Learning to Wait

I’ve started to realize that waiting is an art, that waiting achieves things.  Waiting can be very, very powerful.  Time is a valuable thing.  If you can wait two years, you can sometimes achieve something that you could not achieve today, however hard you worked, however much money you throw up in the air, however many times you banged your head against the wall.

— The Courage to Change by Dennis Wholey

. . .

We don’t have to put our life on hold while we wait.  We can direct our attention elsewhere; we can practice acceptance and gratitude in the interim; we can trust that we do have a life to live while we are waiting — then we go about living it.

— Melody Beattie, The Language of Letting Go, p. 293

New Choices

That’s the heartening news for those of us on a spiritual path.  We don’t have to do what we always did!  We don’t have to think the way we always thought.  We don’t have to expect what we always expected.

— Karen Casey, Change Your Mind and Your Life Will Follow, p. 19-20

Seduced Into Growth

There is a certain innocence about beginning, with its excitement and promise of something new.  But this will emerge only through undertaking some voyage into the unknown.  And no one can foretell what the unknown might yield.  There are journeys we have begun that have brought us great inner riches and refinement; but we had to travel through dark valleys of difficulty and suffering.  Had we known at the beginning what the journey would demand of us, we might never have set out.  Yet the rewards and gifts became vital to who we are.  Through the innocence of beginning we are often seduced into growth.
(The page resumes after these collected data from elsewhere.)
(** * Verification of the generation handler of flue-frontend

    Shallow embedding of [pkg/server/server.go]: the form parsing helpers
    [parseFormInt] and [parseFormFloat], the rounding helper [roundFloat],
    and the [generate] handler, with the pieces of the Go standard library
    they call ([strconv.Atoi], [strconv.ParseFloat], [math.Pow],
    [math.Round], [encoding/json], [time.Duration.Seconds]).

    Go strings are byte strings: they are modelled as [string] (a list of
    8-bit [ascii]).  Go [int] is 64 bits wide: a [Z] within
    [MinInt .. MaxInt].  Go [float64] is IEEE 754 binary64: the
    [spec_float] of the Standard Library with precision 53 and
    maximal exponent 1024, with its correctly rounded operations. *)

From Stdlib Require Import ZArith Lia Bool List String Ascii.
From Stdlib Require Import Floats.SpecFloat.
From Stdlib Require Import Sorted Permutation.
Import ListNotations.
Set Warnings "-register-all".
Open Scope Z_scope.

(** ** Bytes and Go ints *)

Definition byte_val (c : ascii) : Z := Z.of_N (N_of_ascii c).

Definition ascii_of_Z (z : Z) : ascii := ascii_of_N (Z.to_N z).

(** [lower] of [strconv]: [c | ('x' - 'X')]. *)
Definition lower (c : ascii) : ascii := ascii_of_Z (Z.lor (byte_val c) 32).

Definition is_digit (c : ascii) : bool :=
  (48 <=? byte_val c) && (byte_val c <=? 57).

Definition digit_val (c : ascii) : Z := byte_val c - 48.

Definition MinInt : Z := - 2 ^ 63.
Definition MaxInt : Z := 2 ^ 63 - 1.

(** Decimal rendering of an integer ([%d] of [fmt], [strconv.Itoa]). *)
Fixpoint pos_digits (fuel : nat) (n : Z) (acc : string) : string :=
  match fuel with
  | O => acc
  | S fuel' =>
      let acc' := String (ascii_of_Z (48 + n mod 10)) acc in
      if n <? 10 then acc' else pos_digits fuel' (n / 10) acc'
  end.

Definition fmt_d (n : Z) : string :=
  if n <? 0 then String "-" (pos_digits (Z.to_nat (Z.log2 (- n)) + 2) (- n) EmptyString)
  else pos_digits (Z.to_nat (Z.log2 n) + 2) n EmptyString.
John O’Donohue, To Bless the Space Between Us, p. 2-3

Fairy Tales

Fairy tales awaken the inner child in us all, and that child is sorely needed in the middle years, when men and women are weighed down with responsibilities and endless chores.  This is the promise of the stories.  To every man or woman, pausing perplexed in the middle of life, magic and wisdom wait in unexpected places.

— Allan B. Chinen, Once Upon a Midlife, p. 21

Blessing

There is a quiet light that shines in every heart.  It draws no attention to itself, though it is always secretly there.  It is what illuminates our minds to see beauty, our desire to seek possibility, and our hearts to love life.  Without this subtle quickening our days would be empty and wearisome, and no horizon would ever awaken our longing.  Our passion for life is quietly sustained from somewhere in us that is wedded to the energy and excitement of life.  This shy inner light is what enables us to recognize and receive our very presence here as blessing.  We enter the world as strangers who all at once become heirs to a harvest of memory, spirit, and dream that has long preceded us and will now enfold, nourish, and sustain us.  The gift of the world is our first blessing….
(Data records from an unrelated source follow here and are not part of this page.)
(** X23: [updateBookListing] on a stored listing writes the given keys and
    nothing else: the result is the stored listing with those keys replaced
    and is what [getBookListingById] returns afterwards, every listing keeps
    its [listing_id], a listing with another id is as before, and no request
    is touched.  (The statement runs when foreign keys are not enforced or
    the user and book written exist.) *)
Theorem updateBookListing_writes_given_fields_only db id updates l :
  BookListingsDAO.getBookListingById id db = (Ok l, db) →
  foreign_keys db = false ∨ BookListingsDAO.parents_ok db updates →
  ∃ db',
    BookListingsDAO.updateBookListing id updates db
    = (Ok (BookListingsDAO.apply_updates updates l), db')
    ∧ BookListing.listing_id (BookListingsDAO.apply_updates updates l) = id
    ∧ BookListingsDAO.getBookListingById id db'
      = (Ok (BookListingsDAO.apply_updates updates l), db')
    ∧ BookListing.listing_id <$> book_listings db'
      = BookListing.listing_id <$> book_listings db
    ∧ (∀ i x, book_listings db !! i = Some x →
              BookListing.listing_id x ≠ id →
              book_listings db' !! i = Some x)
    ∧ db' = with_book_listings (book_listings db') db.
Proof.
  intros E%getBookListingById_inv Hfk.
  pose proof (get_Some _ _ _ E) as [_ Hid].
  eexists. split; [by apply updateBookListing_found|]. simpl.
  split; [done|]. split; [|split; [|split]].
  - apply getBookListingById_found. simpl.
    unfold update_where. rewrite get_fmap_preserve.
    + rewrite E. simpl. by rewrite decide_True.
    + intros r. by destruct (decide _).
  - unfold update_where. rewrite <- list_fmap_compose.
    apply list_fmap_ext. intros _ r _. simpl. by destruct (decide _).
  - intros i x Hx Hne. rewrite update_where_lookup, Hx. simpl.
    by rewrite decide_False.
  - done.
Qed.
May we all receive blessing upon blessing.  And may we realize our power to bless, heal, and renew one another.

— John O’Donohue, To Bless the Space Between Us, p. xiii, xvi

Perspective

Perspective will come in retrospect.

We could strain for hours today for the meaning of something that may come in an instant next year.
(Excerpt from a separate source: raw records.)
(** * tlst-conv: the TLST binary codec and its JSON mapping

    A shallow embedding of [tlst.py].  Python's binary file objects are
    modelled as a byte buffer with a cursor, exceptions and possible
    non-termination as an outcome type threaded through a small state
    monad, [struct.pack]/[struct.unpack] and the UTF-8 codec as functions
    on byte lists. *)

From Stdlib Require Import String Ascii.
From Stdlib Require Import Strings.Byte.
From Stdlib Require Import ZArith Arith Bool List Lia.
Import ListNotations.
Local Open Scope Z_scope.
Set Warnings "-register-all".

(** ** Bytes *)

Definition byte_val (b : byte) : Z := Z.of_N (Byte.to_N b).

Definition byte_of (z : Z) : byte :=
  match Byte.of_N (Z.to_N (z mod 256)) with
  | Some b => b
  | None => x00
  end.

Definition byte_eqb (a b : byte) : bool := Byte.eqb a b.

Fixpoint bytes_eqb (a b : list byte) : bool :=
  match a, b with
  | [], [] => true
  | x :: a', y :: b' => byte_eqb x y && bytes_eqb a' b'
  | _, _ => false
  end.

(** ** Outcomes: a value, a raised exception, or no answer within the fuel *)

Inductive exn : Type :=
| StructError          (* struct.error *)
| UnicodeDecodeError
| UnicodeEncodeError
| IndexError
| TypeError
| KeyError
| ValueError.

Inductive outcome (A : Type) : Type :=
| Ret (a : A)
| Raise (e : exn)
| OutOfFuel.
Arguments Ret {A} a.
Arguments Raise {A} e.
Arguments OutOfFuel {A}.

(** ** State monad over a mutable store [S]; the store survives a raise *)

Definition M (S A : Type) : Type := S -> outcome A * S.

Definition ret {S A} (a : A) : M S A := fun s => (Ret a, s).

Definition lift {S A} (o : outcome A) : M S A := fun s => (o, s).

Definition bind {S A B} (m : M S A) (k : A -> M S B) : M S B :=
  fun s =>
    match m s with
    | (Ret a, s') => k a s'
    | (Raise e, s') => (Raise e, s')
    | (OutOfFuel, s') => (OutOfFuel, s')
    end.

Notation "x <- m ;; k" := (bind m (fun x => k))
  (at level 61, m at next level, right associativity).
Notation "m >> k" := (bind m (fun _ => k))
  (at level 61, right associativity).
Notation "m >>= k" := (bind m k) (at level 50, left associativity).

(** ** struct.pack / struct.unpack, big-endian formats used by the codec *)

Module struct.

Definition in_range (lo hi v : Z) : bool := (lo <=? v) && (v <=? hi).

(** [">I"] *)
Definition pack_I {S} (v : Z) : M S (list byte) :=
  if in_range 0 0xFFFFFFFF v
  then ret [byte_of (v / 16777216); byte_of (v / 65536); byte_of (v / 256); byte_of v]
  else lift (Raise StructError).

(** [">H"] *)
Definition pack_H {S} (v : Z) : M S (list byte) :=
  if in_range 0 0xFFFF v
  then ret [byte_of (v / 256); byte_of v]
  else lift (Raise StructError).

(** [">b"] *)
Definition pack_b {S} (v : Z) : M S (list byte) :=
  if in_range (-128) 127 v
  then ret [byte_of v]
  else lift (Raise StructError).

(** [">?"] *)
Definition pack_bool {S} (v : bool) : M S (list byte) :=
  ret [if v then x01 else x00].

Definition unpack_I {S} (bs : list byte) : M S Z :=
  match bs with
  | [b0; b1; b2; b3] =>
      ret (((byte_val b0 * 256 + byte_val b1) * 256 + byte_val b2) * 256 + byte_val b3)
  | _ => lift (Raise StructError)
  end.

Definition unpack_H {S} (bs : list byte) : M S Z :=
  match bs with
  | [b0; b1] => ret (byte_val b0 * 256 + byte_val b1)
  | _ => lift (Raise StructError)
  end.

Definition unpack_b {S} (bs : list byte) : M S Z :=
  match bs with
  | [b0] => ret (if byte_val b0 <? 128 then byte_val b0 else byte_val b0 - 256)
  | _ => lift (Raise StructError)
  end.

Definition unpack_bool {S} (bs : list byte) : M S bool :=
  match bs with
  | [b0] => ret (negb (byte_eqb b0 x00))
  | _ => lift (Raise StructError)
  end.

End struct.

(** ** Python [str] and the UTF-8 codec *)

(** A Python string is its sequence of code points. *)
Definition pystr : Type := list Z.

Definition py (s : string) : pystr :=
  map (fun a => Z.of_N (N_of_ascii a)) (list_ascii_of_string s).

Definition is_surrogate (c : Z) : bool := (0xD800 <=? c) && (c <=? 0xDFFF).

Definition utf8_encode_cp (c : Z) : option (list byte) :=
  if c <? 0 then None
  else if c <? 0x80 then Some [byte_of c]
  else if c <? 0x800 then Some [byte_of (0xC0 + c / 64); byte_of (0x80 + c mod 64)]
  else if c <? 0x10000 then
    if is_surrogate c then None
    else Some [byte_of (0xE0 + c / 4096); byte_of (0x80 + (c / 64) mod 64);
               byte_of (0x80 + c mod 64)]
  else if c <? 0x110000 then
    Some [byte_of (0xF0 + c / 262144); byte_of (0x80 + (c / 4096) mod 64);
          byte_of (0x80 + (c / 64) mod 64); byte_of (0x80 + c mod 64)]
  else None.

Fixpoint utf8_encode (s : pystr) : option (list byte) :=
  match s with
  | [] => Some []
  | c :: s' =>
      match utf8_encode_cp c, utf8_encode s' with
      | Some bs, Some r => Some (bs ++ r)
      | _, _ => None
      end
  end.

Definition is_cont (b : byte) : bool := (0x80 <=? byte_val b) && (byte_val b <=? 0xBF).

Definition cons_opt (c : Z) (r : option pystr) : option pystr :=
  match r with Some s => Some (c :: s) | None => None end.

(** Strict decoder: shortest form only, no surrogates, at most U+10FFFF. *)
Fixpoint utf8_decode (bs : list byte) : option pystr :=
  match bs with
  | [] => Some []
  | b0 :: r0 =>
      let v0 := byte_val b0 in
      if v0 <? 0x80 then cons_opt v0 (utf8_decode r0)
      else if v0 <? 0xC2 then None
      else if v0 <? 0xE0 then
        match r0 with
        | b1 :: r1 =>
            if is_cont b1
            then cons_opt ((v0 - 0xC0) * 64 + (byte_val b1 - 0x80)) (utf8_decode r1)
            else None
        | _ => None
        end
      else if v0 <? 0xF0 then
        match r0 with
        | b1 :: b2 :: r2 =>
            let c := (v0 - 0xE0) * 4096 + (byte_val b1 - 0x80) * 64 + (byte_val b2 - 0x80) in
            if is_cont b1 && is_cont b2 && (0x800 <=? c) && negb (is_surrogate c)
            then cons_opt c (utf8_decode r2)
            else None
        | _ => None
        end
      else if v0 <? 0xF5 then
        match r0 with
        | b1 :: b2 :: b3 :: r3 =>
            let c := (v0 - 0xF0) * 262144 + (byte_val b1 - 0x80) * 4096
                     + (byte_val b2 - 0x80) * 64 + (byte_val b3 - 0x80) in
            if is_cont b1 && is_cont b2 && is_cont b3 && (0x10000 <=? c) && (c <? 0x110000)
            then cons_opt c (utf8_decode r3)
            else None
        | _ => None
        end
      else None
  end.

(** [s.encode("utf-8")] and [data.decode("utf-8")] *)
Definition str_encode {S} (s : pystr) : M S (list byte) :=
  match utf8_encode s with
  | Some bs => ret bs
  | None => lift (Raise UnicodeEncodeError)
  end.

Definition bytes_decode {S} (bs : list byte) : M S pystr :=
  match utf8_decode bs with
  | Some s => ret s
  | None => lift (Raise UnicodeDecodeError)
  end.

(** ** Binary file objects *)

Record file : Type := { data : list byte; pos : nat }.

(** [f.read(n)]: at most [n] bytes, fewer at end of file, none past it. *)
Definition f_read (n : nat) : M file (list byte) :=
  fun f =>
    let bs := firstn n (skipn (pos f) (data f)) in
    (Ret bs, {| data := data f; pos := (pos f + length bs)%nat |}).

(** [f.seek(p, io.SEEK_SET)] *)
Definition f_seek (p : nat) : M file nat :=
  fun f => (Ret p, {| data := data f; pos := p |}).

(** [f.seek(d, io.SEEK_CUR)] *)
Definition f_seek_cur (d : nat) : M file nat :=
  fun f => (Ret (pos f + d)%nat, {| data := data f; pos := (pos f + d)%nat |}).

(** [f.seek(0, io.SEEK_END)] *)
Definition f_seek_end : M file nat :=
  fun f => (Ret (length (data f)), {| data := data f; pos := length (data f) |}).

(** [f.tell()] *)
Definition f_tell : M file nat := fun f => (Ret (pos f), f).

(** [f.write(bs)]: overwrite at the cursor, extending the file; a cursor
    past the end leaves a gap of zero bytes.  Writing no bytes does nothing. *)
Definition f_write (bs : list byte) : M file unit :=
  fun f =>
    match bs with
    | [] => (Ret tt, f)
    | _ =>
        (Ret tt,
         {| data := firstn (pos f) (data f) ++ repeat x00 (pos f - length (data f))
                    ++ bs ++ skipn (pos f + length bs) (data f);
            pos := (pos f + length bs)%nat |})
    end.

(** ** Record model *)

Record TLSTEntry : Type := {
  songId : Z;
  delay : Z;
  volume : Z;
  frequency : Z;
  switch : Z;
  disablePinch : bool;
  disableTlstInclusion : bool;
  title : pystr;
  filename : pystr
}.

(** [TLSTEntry.__init__] *)
Definition TLSTEntry_init : TLSTEntry :=
  {| songId := 0; delay := 0; volume := 0; frequency := 0; switch := 0;
     disablePinch := false; disableTlstInclusion := false;
     title := []; filename := [] |}.

Definition set_title (e : TLSTEntry) (s : pystr) : TLSTEntry :=
  {| songId := songId e; delay := delay e; volume := volume e;
     frequency := frequency e; switch := switch e;
     disablePinch := disablePinch e;
     disableTlstInclusion := disableTlstInclusion e;
     title := s; filename := filename e |}.

Definition set_filename (e : TLSTEntry) (s : pystr) : TLSTEntry :=
  {| songId := songId e; delay := delay e; volume := volume e;
     frequency := frequency e; switch := switch e;
     disablePinch := disablePinch e;
     disableTlstInclusion := disableTlstInclusion e;
     title := title e; filename := s |}.

Record TLST : Type := { tracks : list TLSTEntry }.

(** ** Binary decoding: [readNTString] and [TLST.fromTlst] *)

(** The [while (c := f.read(1)) != b"\x00": data += c] loop.  One unit of
    fuel per iteration; at end of file [f.read(1)] is the empty bytes
    object, which is not [b"\x00"], so the loop goes on. *)
Fixpoint readNTString_loop (fuel : nat) (acc : list byte) : M file (list byte) :=
  match fuel with
  | O => lift OutOfFuel
  | S fuel' =>
      c <- f_read 1 ;;
      if bytes_eqb c [x00] then ret acc
      else readNTString_loop fuel' (acc ++ c)
  end.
Let it go.  We can let go of our need to figure things out, to feel in control.

Now is the time to be.  To feel.  To go through it.  To allow things to happen.  To learn.  To let whatever is being worked out in us take its course.

In hindsight, we will know.  It will become clear.  For today, being is enough.  We have been told that all things shall work out for good in our life.  We can trust that to happen, even if we cannot see the place today’s events will hold in the larger picture.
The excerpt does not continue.